On 13 Aug 2012, at 14:04, Karl Pentzlin wrote:

> Am Montag, 13. August 2012 um 14:24 schrieb Michael Everson:
> 
> ME> On 13 Aug 2012, at 12:37, Karl Pentzlin wrote:
>>> Why is U+25CA ◊ LOZENGE in the "Mac OS Roman" character set (at 0xD7 = 215, 
>>> and therefore contained in several common fonts like Arial or Times New 
>>> Roman)?
> ME> Because they put it there in 1984.
> 
> My intent is to get information *why* the character was considered that 
> important at that time to be included into an 8-bit character set with its 
> limited space.

Good luck?

> The problem I am confronted with is that this character shares its German 
> name "Raute" with the "#", and I have to
> consider any historical use of the (real) lozenge when describing the "#" in 
> a keyboard-related German publication I have to make.

I don't think so. At http://de.wikipedia.org/wiki/Raute_(Symbol) you will see 
that # is named "Doppelkreuz", and ◊ is named "Raute" and indicates "Subtotal".

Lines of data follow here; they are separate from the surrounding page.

(* ===== verification/SessionTheorems.v ===== *)
(** * Properties of the life of a connection

    freerds/core/backend.c and the thread of freerds/core/process.c. *)

From S2P Require Import Prelude RpcContext Session SessionFacts.
From stdpp Require Import gmap list.
#[local] Open Scope Z_scope.

(** What the turns of a connection leave behind: interfaces always, a pipe when
    the first message to a module could not be written, requests that are not
    for this connection or whose channel could not be created. *)
Definition left_behind (l : list turn) (k : kind) : Prop :=
  k = k_interface \/
  (k = k_pipe /\ exists t b, t ∈ l /\ p_post_connect (Some (b, h_write_fails)) ∈ turn_calls t) \/
  (k = k_request /\ exists t, t ∈ l /\ ((exists b, t_notification t = Some (n_channel false b)) \/ t_notification t = Some n_other)).

(** C21. A connection that logs on at most once and is not switched to another
    session: whatever the peer, the module and the session manager do, every
    step of its thread is defined, and when the thread ends the connector is
    gone and every object it has created (threads, pipes, events, streams,
    collections, the endpoint, the attached segment) has been released exactly
    once. What remains are the interfaces, which nothing frees, the pipe of a
    failed first message, and requests that are dropped. Defined concerns the
    lifetimes of these objects: what a turn of the display and of the channels
    does is an input of this model (they have models of their own). *)
Theorem connection_releases_everything l : (all_posts l <= 1)%nat ->
  (forall t n, t ∈ l -> t_notification t = Some n -> no_switch n) ->
  exists r s, freerds_connection_main_thread l session_start = Some (r, s) /\
    (is_Some r -> conn_connector s = None /\ connectors s = ∅ /\ forall k p, heap s !! p = Some k -> left_behind l k).
Proof.
  intros Hp Hn.
  assert (Forall (turn_ok (left_behind l)) l) as Hok.
  { apply Forall_forall. intros t Ht. split; [intros n; by apply Hn|]. split.
    - intros b Hb. right; left. split; [done|]. by exists t, b.
    - intros Hr. right; right. split; [done|]. by exists t. }
  assert (owns (left_behind l) [] session_start) as O.
  { split; [done|]. split; [constructor|..]; cbn; intros k; intros; try set_solver. by destruct H as [? ?%lookup_empty_Some]. }
  pose proof (main_thread_wp (left_behind l) ltac:(by left) l session_start O) as W. unfold HM_wp in W.
  destruct (freerds_connection_main_thread l session_start) as [[r s]|] eqn:E.
  - exists r, s. split; [done|]. destruct W as [O' Hc]; [|done|].
    { destruct (all_posts l) as [|[|n]]; [by left|by right|lia]. }
    intros Hr. specialize (Hc Hr). split; [done|]. unfold owns in O'. rewrite Hc in O'. destruct O' as [Hcs Hi]. split; [done|].
    intros k p Hk. destruct (inv_rest _ _ _ Hi k p Hk) as [?|?]; [done|set_solver].
  - destruct W; [|done]. destruct (all_posts l) as [|[|n]]; [by left|by right|lia].
Qed.

Definition quiet (calls : list peer_call) (fb : option bool) (n : option notification) : turn :=
  mk_turn false false (Some (calls, true)) None (mk_effect 0 fb false) n.

(** Logon, activation, two framebuffers, logoff. *)
Definition usual_connection : list turn :=
  [quiet [p_post_connect (Some (true, h_connected)); p_activate] None None; quiet [p_input] (Some true) None;
   quiet [p_input] (Some true) None; quiet [] None (Some n_logoff)].

Lemma connection_releases_everything_witness : exists r s,
  freerds_connection_main_thread usual_connection session_start = Some (Some r, s) /\ connectors s = ∅.
Proof.
  destruct (connection_releases_everything usual_connection) as (r & s & E & H).
  - vm_compute. lia.
  - intros t n Ht Hn. unfold usual_connection in Ht. rewrite !elem_of_cons in Ht.
    destruct Ht as [->|[->|[->|[->|Ht]]]]; [discriminate Hn|discriminate Hn|discriminate Hn|injection Hn as <-; exact I|by apply not_elem_of_nil in Ht].
  - destruct r as [r|]; [|vm_compute in E; discriminate E]. exists r, s. split; [exact E|]. apply H. eexists. reflexivity.
Defined.

(** freerds_client_process_switch_session makes the string of the request the
    endpoint of the new connector and then frees it. However a connection goes
    on after such a request (the peer having logged on before), its thread
    cannot end any more without freeing the endpoint a second time. *)
Theorem switch_frees_endpoint_twice s request endpoint h answered r s1 : (endpoint < next_object s)%nat ->
  freerds_client_process_switch_session request endpoint h answered s = Some (r, s1) ->
  forall l local close s2, all_posts l = 0%nat -> connection_loop l local s1 = Some (Some close, s2) -> connection_exit s2 = None.
Proof.
  intros He E l local close s2 Hl Hloop.
  assert (exists p, dangling_at p endpoint s1) as [p Hd] by (by eapply switch_dangling).
  apply (exit_dangling p endpoint). by apply (loop_dangling p endpoint l local s1 Hd Hl (Some close) s2).
Qed.

Definition after (l : list turn) : session :=
  match connection_loop l None session_start with Some (_, s) => s | None => session_start end.

(** A logon, then a switch, then the end of the process. *)
Lemma switch_frees_endpoint_twice_witness :
  let s := after [quiet [p_post_connect (Some (true, h_connected)); p_activate] None None] in
  exists s1 s2, freerds_client_process_switch_session 13 12 h_connected true
      (match (alloc k_string;; alloc k_request) s with Some (_, s') => s' | None => s end) = Some (true, s1) /\
    connection_loop [mk_turn true false None None (mk_effect 0 None false) None] None s1 = Some (Some false, s2) /\ connection_exit s2 = None.
Proof.
  eexists _, _. split; [vm_compute; reflexivity|]. split; [vm_compute; reflexivity|].
  eapply (switch_frees_endpoint_twice
    (match (alloc k_string;; alloc k_request) (after [quiet [p_post_connect (Some (true, h_connected)); p_activate] None None]) with
     | Some (_, s') => s' | None => session_start end) 13 12 h_connected true true _) with (l := [mk_turn true false None None (mk_effect 0 None false) None]) (local := None) (close := false).
  - vm_compute. lia.
  - vm_compute. reflexivity.
  - reflexivity.
  - vm_compute. reflexivity.
Defined.

(** The display resizes the client and the session is switched in the same
    turn; in the next turn the client is activated again. *)
Definition stale_connection : list turn :=
  [quiet [p_post_connect (Some (true, h_connected)); p_activate] None None;
   mk_turn false false None None (mk_effect 0 (Some true) true) (Some (n_switch h_connected true));
   quiet [p_activate] None None].

(** The thread reads connection->connector into its local variable only while
    the client is active. When the display resizes the client and the session
    is switched before the client is active again, the local variable still has
    the old connector, and the turn that activates the client uses it after it
    has been freed. *)
Theorem stale_connector_used :
  (exists s, connection_loop (take 2 stale_connection) None session_start = Some (None, s) /\
    conn_connector s = Some 20%nat /\ connectors s !! 6%nat = None) /\
  connection_loop stale_connection None session_start = None.
Proof. split; [eexists; split; [vm_compute; reflexivity|split; vm_compute; reflexivity]|vm_compute; reflexivity]. Qed.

> (The name "Raute" for "#" seems to derive from the International 
> Telecommunication Union standard ITU-T E.161, which requires the name 
> "square, or the most commonly used equivalent term in other languages" for 
> the sign on the lower right corner of 12-key telephone keypads, which is 
> translated into "Raute" instead of literally "Quadrat". The term "square" is 
> also used that way in the name of U+2317 VIEWDATA SQUARE, which is a 
> "straight #" like it is in fact shown on
> most telephone keypads.)

Again, this does not seem to make sense given the use of # and ◊ and * on that 
1970 adding machine. Perhaps that was a translation error in the ITU standard; 
http://de.wikipedia.org/wiki/Raute_(Symbol)#Raute_und_Doppelkreuz does address 
this, though I don't know if it addresses it in a satisfactory way.